Tim Halliday, Health, Working Papers

RESEARCH PAPERS ARE PRELIMINARY MATERIALS CIRCULATED TO STIMULATE DISCUSSION AND CRITICAL COMMENT. THE VIEWS EXPRESSED ARE THOSE OF THE INDIVIDUAL AUTHORS. WHILE RESEARCH PAPERS BENEFIT FROM ACTIVE UHERO DISCUSSION, THEY HAVE NOT UNDERGONE FORMAL ACADEMIC PEER REVIEW.

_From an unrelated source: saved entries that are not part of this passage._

Definition Memory_Len (m : Memory) : Z := Z.of_nat (size (entries m)).

#[export] Instance Memory_KeyedState : KeyedState Memory Empty_set := {|
  ks_get k m := (Memory_Get k m, m);
  ks_put := Memory_Put;
  ks_delete := Memory_Delete;
  ks_iterate := @Memory_Iterate;
  ks_err := Memory_Err;
|}.

(** * Pebble (pebble.go)

    The database is third-party code: a class of the operations the source
    calls, with the behaviour it relies on as laws. *)

(** What an iterator over the database yields: the entries it visits in order,
    and, for a scan that stopped after [n] of them, what [iter.Error] and
    [iter.Close] then return. *)
Record iterator (E : Type) := Iterator {
  it_entries : list (bytes * bytes);
  it_error : nat -> option E;
  it_close : option E;
}.
Arguments Iterator {E}.
Arguments it_entries {E}.
Arguments it_error {E}.
Arguments it_close {E}.

(** [pebble.DB]: [db_get] returns [Ok None] where the library returns
    [ErrNotFound]; [db_release] is the close of the read handle. *)
Class PebbleDB (DB E : Type) := {
  db_get : bytes -> DB -> result E (option bytes);
  db_release : bytes -> DB -> option E;
  db_set : bytes -> bytes -> DB -> result E DB;
  db_delete : bytes -> DB -> result E DB;
  db_iter : DB -> result E (iterator E);
}.
#[global] Hint Mode PebbleDB ! - : typeclass_instances.

(** The documented behaviour: a key-value store in byte order, with an
    iterator fixed when it is made. *)
Class PebbleDBLaws (DB E : Type) `{PebbleDB DB E} := {
  db_contents : DB -> gmap bytes bytes;
  db_get_ok k (d : DB) v : db_get k d = Ok v -> v = db_contents d !! k;
  db_set_ok k v (d d' : DB) :
    db_set k v d = Ok d' -> db_contents d' = <[k := v]> (db_contents d);
  db_delete_ok k (d d' : DB) :
    db_delete k d = Ok d' -> db_contents d' = delete k (db_contents d);
  db_iter_ok (d : DB) it :
    db_iter d = Ok it ->
    exists rest, it_entries it ++ rest = sorted_entries (db_contents d) /\
      (it_error it (length (it_entries it)) = None -> rest = []);
}.

(** The errors the wrapper stashes, by the call that met them. *)
Inductive pebble_error (E : Type) :=
| errClosed
| ErrGet (e : E)
| ErrRelease (e : E)
| ErrPut (e : E)
| ErrDelete (e : E)
| ErrIterate (e : E)
| ErrIterateClose (e : E).
Arguments errClosed {E}.
Arguments ErrGet {E}.
Arguments ErrRelease {E}.
Arguments ErrPut {E}.
Arguments ErrDelete {E}.
Arguments ErrIterate {E}.
Arguments ErrIterateClose {E}.

(** [db] is [None] once closed. *)
Record Pebble (DB E : Type) := MkPebble {
  p_db : option DB;
  p_err : option (pebble_error E);
}.
Arguments MkPebble {DB E}.
Arguments p_db {DB E}.
Arguments p_err {DB E}.

Section Pebble.
Context {DB E : Type} `{PebbleDB DB E}.

(** [fail] keeps the first error. *)
Definition Pebble_fail (e : pebble_error E) (p : Pebble DB E) : Pebble DB E :=
  match p_err p with
  | None => MkPebble (p_db p) (Some e)
  | Some _ => p
  end.

Definition Pebble_fail_opt (w : E -> pebble_error E) (o : option E)
    (p : Pebble DB E) : Pebble DB E :=
  match o with Some e => Pebble_fail (w e) p | None => p end.

(** [closed]: the database to use, or nothing when the call is to be ignored;
    a use after close is recorded. *)
Definition Pebble_closed (p : Pebble DB E) : option DB * Pebble DB E :=
  match p_err p, p_db p with
  | Some _, _ => (None, p)
  | None, None => (None, Pebble_fail errClosed p)
  | None, Some d => (Some d, p)
  end.
(* ===== verification/Operators.v ===== *)
(** What the event-time operators of [pkg/operators] share: saturating window
    arithmetic, the composite keys of the three partitions of a subtask's key
    space, the count encoding, the watermark scalar, the scan for due timers
    and the purge of aggregates. The code is written against the [KeyedState]
    interface; [refines] carries a property of it from the in-process backend
    to every other one. *)
From S2P Require Import Prelude Core State.

(** * Window arithmetic (window.go) *)

Definition floorMod (a b : Z) : Z :=
  let m := Z.rem a b in if m <? 0 then add64 m b else m.

(** Subtraction that saturates at the bottom of [int64]. *)
Definition subFloor (a b : Z) : Z :=
  let d := sub64 a b in if (0 <? b) && (a <? d) then min_int64 else d.

(** Addition that saturates at the top of [int64]. *)
Definition addCeil (a b : Z) : Z :=
  let s := add64 a b in if (0 <? b) && (s <? a) then max_int64 else s.

Definition minWatermark : Z := min_int64.

(** * Composite keys *)

Definition windowStartBytes : nat := 8.
Definition prefixBytes : nat := 1.
Definition timerKeyMinBytes : nat := prefixBytes + OrderedInt64Bytes + windowStartBytes.

Definition watermarkStateKey : bytes := PrefixOperatorState :: str "watermark".

(** The errors of the operators; the messages are left out. *)
Inductive op_error :=
| errCountTooShort
| errStateKeyTooShort
| errTimerKeyTooShort
| ErrZeroLengthKey
| ErrStoredWatermark
| ErrFiredWithNoState
| ErrNoKeyedState
| ErrNotSnapshottable
| ErrValue
| ErrWinningBidLength
| ErrAuctionCountLength
| ErrWindowKeyLength
| ErrHotItemKeyLength
| ErrSizeDisagreement
| ErrUserFunction.

#[export] Instance op_error_eq_dec : EqDecision op_error.
Proof. solve_decision. Defined.

(** [appendStateKey(dst[:0], key, start)] *)
Definition appendStateKey (key : bytes) (windowStart : Z) : bytes :=
  PrefixUserState :: key ++ put_uint64 windowStart.

Definition windowStartOf (stateKey : bytes) : result op_error Z :=
  if (length stateKey <? prefixBytes + windowStartBytes)%nat then Err errStateKeyTooShort
  else Ok (i64 (uint64 (last_n windowStartBytes stateKey))).

(** [appendTimerKey(dst[:0], fireTime, key, start)] *)
Definition appendTimerKey (fireTime : Z) (key : bytes) (windowStart : Z) : bytes :=
  PrefixTimer :: EncodeOrderedInt64 fireTime ++ key ++ put_uint64 windowStart.

Definition parseTimerKey (timerKey : bytes) : result op_error (Z * bytes * Z) :=
  if (length timerKey <? timerKeyMinBytes)%nat then Err errTimerKeyTooShort
  else
    let fireTime := DecodeOrderedInt64 (drop prefixBytes timerKey) in
    let key := drop (prefixBytes + OrderedInt64Bytes)
                 (take (length timerKey - windowStartBytes) timerKey) in
    let windowStart := i64 (uint64 (last_n windowStartBytes timerKey)) in
    Ok (fireTime, key, windowStart).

In March of 2015, the State of Hawaii stopped covering the vast majority of migrants from countries belonging to the Compact of Free Association (COFA) in the state Medicaid program. As a result COFA migrants were required to obtain private insurance in health insurance exchanges established under the Affordable Care Act. Using statewide administrative hospital discharge data, we show that Medicaid-funded hospitalizations and emergency room visits declined in this population by 69% and 42% after the expiration of Medicaid eligibility. Utilization funded by private insurance did increase but not enough to offset the declines in publicly-funded utilization. This resulted in a net decrease in utilization. In addition, we show that uninsured ER visits increased as a consequence of the expiration of Medicaid benefits. Paradoxically, we also find a substantial increase in Medicaid-funded ER visits by infants after the expiration of benefits which is consistent with a substitution of ER visits for ambulatory care for the very young.

Published version: Halliday TJ, Akee RQ. The impact of Medicaid on medical utilization in a vulnerable population: Evidence from COFA migrants. Health Econ. (2020).